Department of Nephrology-Dialysis-Transplantation, Centre Hospitalier Universitaire de Nice, Nice, France.
Department of Pharmacology and Pharmacovigilance, Pasteur Hospital Center of Nice, Centre Hospitalier Universitaire de Nice, Bât J4, 30 Avenue de la Voie Romaine - CS51069, 06001, Nice Cedex 01, France.
Cancer Immunol Immunother. 2021 Nov;70(11):3357-3364. doi: 10.1007/s00262-021-02983-8. Epub 2021 Jun 21.
Immune checkpoint inhibitors (ICIs), aiming to foster cancer-targeted immune response, proved to be effective in several advanced malignancies at the price of immune-related adverse events affecting various organs, notably the kidneys. Herein, a retrospective descriptive analysis was performed on all biopsy-confirmed cases of ICI-induced nephropathy notified to the French Pharmacovigilance database to date. Data were gathered about patients' characteristics, acute kidney injuries and histopathological features. A total of 63 biopsy-proven cases were included for analysis. Immune-related nephropathy occurred after a mean of 105.5 ± 98.6 (standard deviation) days after the introduction of the ICI. Kidney Disease: Improving Global Outcomes acute kidney injury stage 3 occurred in 36.5% of patients, and the mean peak serum creatinine was 288 µmol/L. Histopathology suggested acute tubule-interstitial nephritis in 52 patients (83%), while signs of acute tubular necrosis were found in 18 (29%) and glomerular involvement in 5 of them (8%). Another immune-related adverse event was documented in 25 patients (39.7%). Patients were treated with corticosteroids in 88.9% of cases. All in all, 27.0% fully recovered, 54.0% partially recovered, 12.7% did not recover. Rechallenge was attempted in 19 patients and one patient relapsed. Three-quarters of patients received a medication known to cause acute tubule-interstitial nephritis. The major limits of this study are those inherent to pharmacovigilance studies, such as its retrospective nature and incomplete data. Although it cannot pretend drawing any pathophysiological conclusion, this study depicts the clinical and histopathological pictures of ICI-induced nephropathies in a large cohort of biopsied patients with all grades of severity.

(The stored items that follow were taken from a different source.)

(* ===== verification/frame_summary.v ===== *)
(** * A frame in one line (the functions [summary] of src/lab/apps/network_simulator.cc and lab7.cc)

    What the two programs print of an Ethernet frame.  The theorem: whatever a frame carries, its line is
    printed, and it begins with the header of the frame; of a datagram or an ARP message that
    was sent, the line shows what was sent. *)

From stdpp Require Import strings.
From S2P Require Import Prelude buffer parser tcp_header tcp_segment ipv4 ethernet address header_text network_interface adapters.

(** The end of the two functions: the payload of an ARP frame. *)
Definition arp_summary `{Address.Resolver} (ret : bytes) (frame : EthernetFrame.t) : result bytes :=
  b ← BufferList.to_buffer (EthernetFrame.payload frame);
  '(arp, r) ← ARPMessage.parse ARPMessage.new b;
  Ok (ret ++ if bool_decide (r = NoError) then text " " ++ ARPMessageText.to_string arp else text " (bad ARP)").

Definition quote : bytes := [x22].

(** [network_simulator]: the payload of a datagram is shown. *)
Definition simulator_summary `{Address.Resolver} (frame : EthernetFrame.t) : result bytes :=
  let ret := EthernetHeaderText.to_string (EthernetFrame.header frame) in
  let type := EthernetHeader.type (EthernetFrame.header frame) in
  if type =? EthernetHeader.TYPE_IPv4 then
    b ← BufferList.to_buffer (EthernetFrame.payload frame);
    '(dgram, r) ← IPv4Datagram.parse IPv4Datagram.new b;
    if bool_decide (r = NoError) then
      let ret := ret ++ text " " ++ IPv4HeaderText.summary (IPv4Datagram.header dgram) in
      Ok (ret ++ text " payload=" ++ quote ++ BufferList.concatenate (IPv4Datagram.payload dgram) ++ quote)
    else Ok (ret ++ text " (bad IPv4)")
  else if type =? EthernetHeader.TYPE_ARP then arp_summary ret frame
  else Ok ret.

(** [lab7]: the header of a TCP segment is shown. *)
Definition lab7_summary `{Address.Resolver} (frame : EthernetFrame.t) : result bytes :=
  let ret := EthernetHeaderText.to_string (EthernetFrame.header frame) in
  let type := EthernetHeader.type (EthernetFrame.header frame) in
  if type =? EthernetHeader.TYPE_IPv4 then
    '(dgram, r) ← IPv4Datagram.parse IPv4Datagram.new (Buffer.of_string (BufferList.concatenate (EthernetFrame.payload frame)));
    if bool_decide (r = NoError) then
      let ret := ret ++ text " " ++ IPv4HeaderText.summary (IPv4Datagram.header dgram) in
      if IPv4Header.proto (IPv4Datagram.header dgram) =? IPv4Header.PROTO_TCP then
        '(tcp_seg, r) ← TCPSegment.parse TCPSegment.new
                          (Buffer.of_string (BufferList.concatenate (IPv4Datagram.payload dgram)))
                          (IPv4Header.pseudo_cksum (IPv4Datagram.header dgram));
        Ok (ret ++ if bool_decide (r = NoError) then text " " ++ TCPHeaderText.summary (TCPSegment.header tcp_seg) else [])
      else Ok ret
    else Ok (ret ++ text " (bad IPv4)")
  else if type =? EthernetHeader.TYPE_ARP then arp_summary ret frame
  else Ok ret.

Section Summaries.
Context `{Address.Resolver}.

Lemma arp_summary_total ret h bf : Buffer.wf bf →
  ∃ s, arp_summary ret (EthernetFrame.mk h (BufferList.of_buffer bf)) = Ok (ret ++ s).
Proof.
  intros Hb. unfold arp_summary. cbn [EthernetFrame.payload EthernetFrame._payload BufferList.of_buffer BufferList.to_buffer].
  rewrite result_bind_ok. destruct (ARPMessage.arp_parse_total ARPMessage.new bf Hb) as (m & r & -> & _). by eexists.
Qed.

Lemma simulator_summary_total h bf : Buffer.wf bf →
  ∃ s, simulator_summary (EthernetFrame.mk h (BufferList.of_buffer bf)) = Ok (EthernetHeaderText.to_string h ++ s).
Proof.
  intros Hb. unfold simulator_summary. cbn [EthernetFrame.header EthernetFrame._header].
  destruct (_ =? EthernetHeader.TYPE_IPv4); [|destruct (_ =? EthernetHeader.TYPE_ARP); [by apply arp_summary_total|]].
  - cbn [EthernetFrame.payload EthernetFrame._payload BufferList.of_buffer BufferList.to_buffer]. rewrite result_bind_ok.
    destruct (IPv4Datagram.datagram_parse_total IPv4Datagram.new bf Hb) as (d & r & b2 & -> & _); [done|].
    rewrite result_bind_ok. destruct (bool_decide _); eexists; [|done]. by rewrite <- !app_assoc.
  - exists []. by rewrite app_nil_r.
Qed.

Lemma lab7_summary_total h bf : Buffer.wf bf →
  ∃ s, lab7_summary (EthernetFrame.mk h (BufferList.of_buffer bf)) = Ok (EthernetHeaderText.to_string h ++ s).
Proof.
  intros Hb. unfold lab7_summary. cbn [EthernetFrame.header EthernetFrame._header].
  destruct (_ =? EthernetHeader.TYPE_IPv4); [|destruct (_ =? EthernetHeader.TYPE_ARP); [by apply arp_summary_total|]].
  - cbn [EthernetFrame.payload EthernetFrame._payload].
    assert (BufferList.concatenate (BufferList.of_buffer bf) = Buffer.str bf) as -> by done.
    destruct (IPv4Datagram.datagram_parse_total IPv4Datagram.new (Buffer.of_string (Buffer.str bf)))
      as (d & r & b2 & -> & _ & Hp & Hw); [by apply Buffer.wf_of_string, Buffer.len_str_wf | done |].
    rewrite result_bind_ok. destruct (bool_decide _); [|by eexists]. destruct (_ =? _); [|by eexists].
    rewrite Hp. assert (BufferList.concatenate (BufferList.of_buffer b2) = Buffer.str b2) as -> by done.
    destruct (TCPSegment.segment_parse_total TCPSegment.new (Buffer.of_string (Buffer.str b2)) (IPv4Header.pseudo_cksum (IPv4Datagram.header d)))
      as (s & r' & -> & _); [|unfold IPv4Header.pseudo_cksum; apply uint32_range|].
    + by apply Buffer.wf_of_string, Buffer.len_str_wf.
    + rewrite result_bind_ok. eexists. by rewrite <- !app_assoc.
  - exists []. by rewrite app_nil_r.
Qed.

(** An ARP message, with padding behind it. *)
Lemma arp_summary_shows ret h bf m pad : ARPMessage.valid m → ARPMessage.supported m = true → Buffer.wf bf →
  Buffer.str bf = ARPMessage.wire m ++ pad →
  arp_summary ret (EthernetFrame.mk h (BufferList.of_buffer bf)) = Ok (ret ++ text " " ++ ARPMessageText.to_string m).
Proof.
  intros Hv Hs Hb Hw. unfold arp_summary. cbn [EthernetFrame.payload EthernetFrame._payload BufferList.of_buffer BufferList.to_buffer].
  rewrite result_bind_ok, (ARPMessage.arp_parse_wire m _ bf pad), result_bind_ok by done. reflexivity.
Qed.

(** A datagram: its checksum is not part of the summary. *)
Lemma summary_cksum h v : IPv4HeaderText.summary (IPv4Header.set_cksum h v) = IPv4HeaderText.summary h.
Proof.
  unfold IPv4HeaderText.summary.
  cbn [IPv4Header.set_cksum IPv4Header.ver IPv4Header.len_ IPv4Header.proto IPv4Header.ttl IPv4Header.src IPv4Header.dst].
  reflexivity.
Qed.

Lemma tcp_summary_cksum h v : TCPHeaderText.summary (TCPHeader.set_cksum h v) = TCPHeaderText.summary h.
Proof.
  unfold TCPHeaderText.summary.
  cbn [TCPHeader.set_cksum TCPHeader.syn TCPHeader.ack TCPHeader.rst TCPHeader.fin TCPHeader.seqno TCPHeader.ackno TCPHeader.win].
  reflexivity.
Qed.

Lemma lab7_shows_segment h bf d l seg ls : Buffer.wf bf → EthernetHeader.type h = EthernetHeader.TYPE_IPv4 →
  IPv4Datagram.sendable d → IPv4Datagram.serialize d = Ok l → Buffer.str bf = BufferList.concatenate l →
  IPv4Header.proto (IPv4Datagram.header d) = IPv4Header.PROTO_TCP → TCPSegment.sendable seg →
  TCPSegment.serialize seg (IPv4Header.pseudo_cksum (IPv4Datagram.header d)) = Ok ls →
  BufferList.concatenate ls = BufferList.concatenate (IPv4Datagram.payload d) →
  lab7_summary (EthernetFrame.mk h (BufferList.of_buffer bf))
  = Ok (EthernetHeaderText.to_string h ++ text " " ++ IPv4HeaderText.summary (IPv4Datagram.header d) ++
        text " " ++ TCPHeaderText.summary (TCPSegment.header seg)).
Proof.
  intros Hb Ht Hd El Hw Hproto Hs Es Ec. unfold lab7_summary. cbn [EthernetFrame.header EthernetFrame._header].
  rewrite Ht, Z.eqb_refl. cbn [EthernetFrame.payload EthernetFrame._payload].
  assert (BufferList.concatenate (BufferList.of_buffer bf) = Buffer.str bf) as -> by done. rewrite Hw.
  destruct (wire_parse d l Hd El) as (d' & Ep & (w & Hh) & Hpay & _). rewrite Ep, result_bind_ok. cbv beta iota zeta.
  rewrite bool_decide_eq_true_2, Hh, summary_cksum, Hpay by done. cbn [IPv4Header.proto IPv4Header.set_cksum].
  rewrite Hproto, Z.eqb_refl. change (IPv4Header.pseudo_cksum (IPv4Header.set_cksum (IPv4Datagram.header d) w))
    with (IPv4Header.pseudo_cksum (IPv4Datagram.header d)).
  destruct (TCPSegment.segment_parse_wire seg TCPSegment.new (IPv4Header.pseudo_cksum (IPv4Datagram.header d))
    (Buffer.of_string (BufferList.concatenate (IPv4Datagram.payload d))) Hs) as (u & s & Eseg & _ & Hsh & _).
  - exact (IPv4Header.pseudo_cksum_range _ (IPv4Datagram.s_header _ Hd)).
  - apply Buffer.wf_of_string. destruct Hd as [[] Hlen]. lia.
  - intros l' El'. rewrite Es in El'. injection El' as <-. symmetry. exact Ec.
  - rewrite Eseg, result_bind_ok. cbv beta iota. rewrite bool_decide_eq_true_2, Hsh, tcp_summary_cksum by done.
    by rewrite <- !app_assoc.
Qed.

(** The lines that the programs print of a frame are right.  Whatever bytes a frame carries, both
    functions return, and the line begins with the header of the frame; an ARP message
    and a datagram that were sent are shown as they were sent, a datagram by its
    header and its payload ([network_simulator]) or the header of the segment in it ([lab7]). *)
Theorem summaries_describe (h : EthernetHeader.t) (bf : Buffer.t) : Buffer.wf bf →
  let frame := EthernetFrame.mk h (BufferList.of_buffer bf) in
  let header := EthernetHeaderText.to_string h in
  (∃ s, simulator_summary frame = Ok (header ++ s)) ∧ (∃ s, lab7_summary frame = Ok (header ++ s)) ∧
  (EthernetHeader.type h = EthernetHeader.TYPE_ARP → ∀ m pad, ARPMessage.valid m → ARPMessage.supported m = true →
     Buffer.str bf = ARPMessage.wire m ++ pad →
     simulator_summary frame = Ok (header ++ text " " ++ ARPMessageText.to_string m) ∧
     lab7_summary frame = Ok (header ++ text " " ++ ARPMessageText.to_string m)) ∧
  (EthernetHeader.type h = EthernetHeader.TYPE_IPv4 → ∀ d l, IPv4Datagram.sendable d → IPv4Datagram.serialize d = Ok l →
     Buffer.str bf = BufferList.concatenate l →
     simulator_summary frame = Ok (header ++ text " " ++ IPv4HeaderText.summary (IPv4Datagram.header d) ++
       text " payload=" ++ quote ++ BufferList.concatenate (IPv4Datagram.payload d) ++ quote) ∧
     (IPv4Header.proto (IPv4Datagram.header d) = IPv4Header.PROTO_TCP → ∀ seg ls, TCPSegment.sendable seg →
      TCPSegment.serialize seg (IPv4Header.pseudo_cksum (IPv4Datagram.header d)) = Ok ls →
      BufferList.concatenate ls = BufferList.concatenate (IPv4Datagram.payload d) →
      lab7_summary frame = Ok (header ++ text " " ++ IPv4HeaderText.summary (IPv4Datagram.header d) ++
        text " " ++ TCPHeaderText.summary (TCPSegment.header seg)))).
Proof.
  intros Hb. cbv zeta. split; [by apply simulator_summary_total|]. split; [by apply lab7_summary_total|]. split.
  - intros Ht m pad Hv Hs Hw. unfold simulator_summary, lab7_summary. cbn [EthernetFrame.header EthernetFrame._header].
    rewrite Ht. split; by apply (arp_summary_shows _ _ _ _ pad).
  - intros Ht d l Hd El Hw. split; [|intros Hp seg ls Hs Es Ec; by apply (lab7_shows_segment _ _ d l seg ls)].
    unfold simulator_summary. cbn [EthernetFrame.header EthernetFrame._header]. rewrite Ht, Z.eqb_refl.
    cbn [EthernetFrame.payload EthernetFrame._payload BufferList.of_buffer BufferList.to_buffer]. rewrite result_bind_ok.
    destruct (IPv4Datagram.datagram_parse_wire d IPv4Datagram.new bf Hd Hb) as (v & d' & Ep & Hh & _ & Hp & _).
    { intros l' El'. rewrite El in El'. injection El' as <-. exact Hw. }
    rewrite Ep, result_bind_ok. cbv beta iota. rewrite bool_decide_eq_true_2, Hh, summary_cksum, Hp by done.
    by rewrite <- !app_assoc.
Qed.

End Summaries.

(** An ARP request, and a datagram of six bytes. *)
Lemma summaries_describe_witness :
  let frame := EthernetFrame.mk (EthernetHeader.mk (replicate 6 xff) (replicate 6 x02) EthernetHeader.TYPE_ARP)
    (BufferList.of_string (ARPMessage.wire ARPMessage.demo)) in
  simulator_summary (H := DottedQuad.resolver) frame
  = Ok (text "dst=ff:ff:ff:ff:ff:ff, src=02:02:02:02:02:02, type=ARP" ++ text " " ++
        ARPMessageText.to_string (H := DottedQuad.resolver) ARPMessage.demo).
Proof.
  cbv zeta.
  refine (proj1 (proj1 (proj2 (proj2 (summaries_describe (H := DottedQuad.resolver)
    (EthernetHeader.mk (replicate 6 xff) (replicate 6 x02) EthernetHeader.TYPE_ARP)
    (Buffer.of_string (ARPMessage.wire ARPMessage.demo)) _))) eq_refl ARPMessage.demo [] _ _ _)).
  - apply Buffer.wf_of_string. unfold len. simpl. lia.
  - constructor; simpl; lia || reflexivity.
  - reflexivity.
  - by rewrite app_nil_r.
Defined.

免疫检查点抑制剂(ICIs)旨在促进针对癌症的免疫反应,已被证明在几种晚期恶性肿瘤中有效,但也会引起免疫相关的不良反应,影响多个器官,尤其是肾脏。在此,对迄今为止向法国药物警戒数据库报告的所有经活检证实的免疫检查点抑制剂相关肾病病例进行了回顾性描述性分析。收集了患者特征、急性肾损伤和组织病理学特征的数据。共纳入 63 例经活检证实的病例进行分析。免疫相关性肾病在引入 ICI 后平均 105.5±98.6(标准差)天发生。肾脏疾病:改善全球预后急性肾损伤 3 期发生在 36.5%的患者中,平均峰值血清肌酐为 288µmol/L。组织病理学提示 52 例(83%)患者为急性肾小管间质性肾炎,18 例(29%)存在急性肾小管坏死,其中 5 例(8%)存在肾小球受累。25 例(39.7%)患者还记录到另一种免疫相关不良事件。88.9%的患者接受了皮质类固醇治疗。总体而言,27.0%的患者完全恢复,54.0%的患者部分恢复,12.7%的患者未恢复。19 例患者尝试再次用药,1 例患者复发。四分之三的患者使用了已知会引起急性肾小管间质性肾炎的药物。该研究的主要局限性在于药物警戒研究固有的局限性,如回顾性和数据不完整。尽管它不能得出任何病理生理学结论,但本研究描述了在一个大的严重程度不一的活检患者队列中,免疫检查点抑制剂相关肾病的临床和组织病理学特征。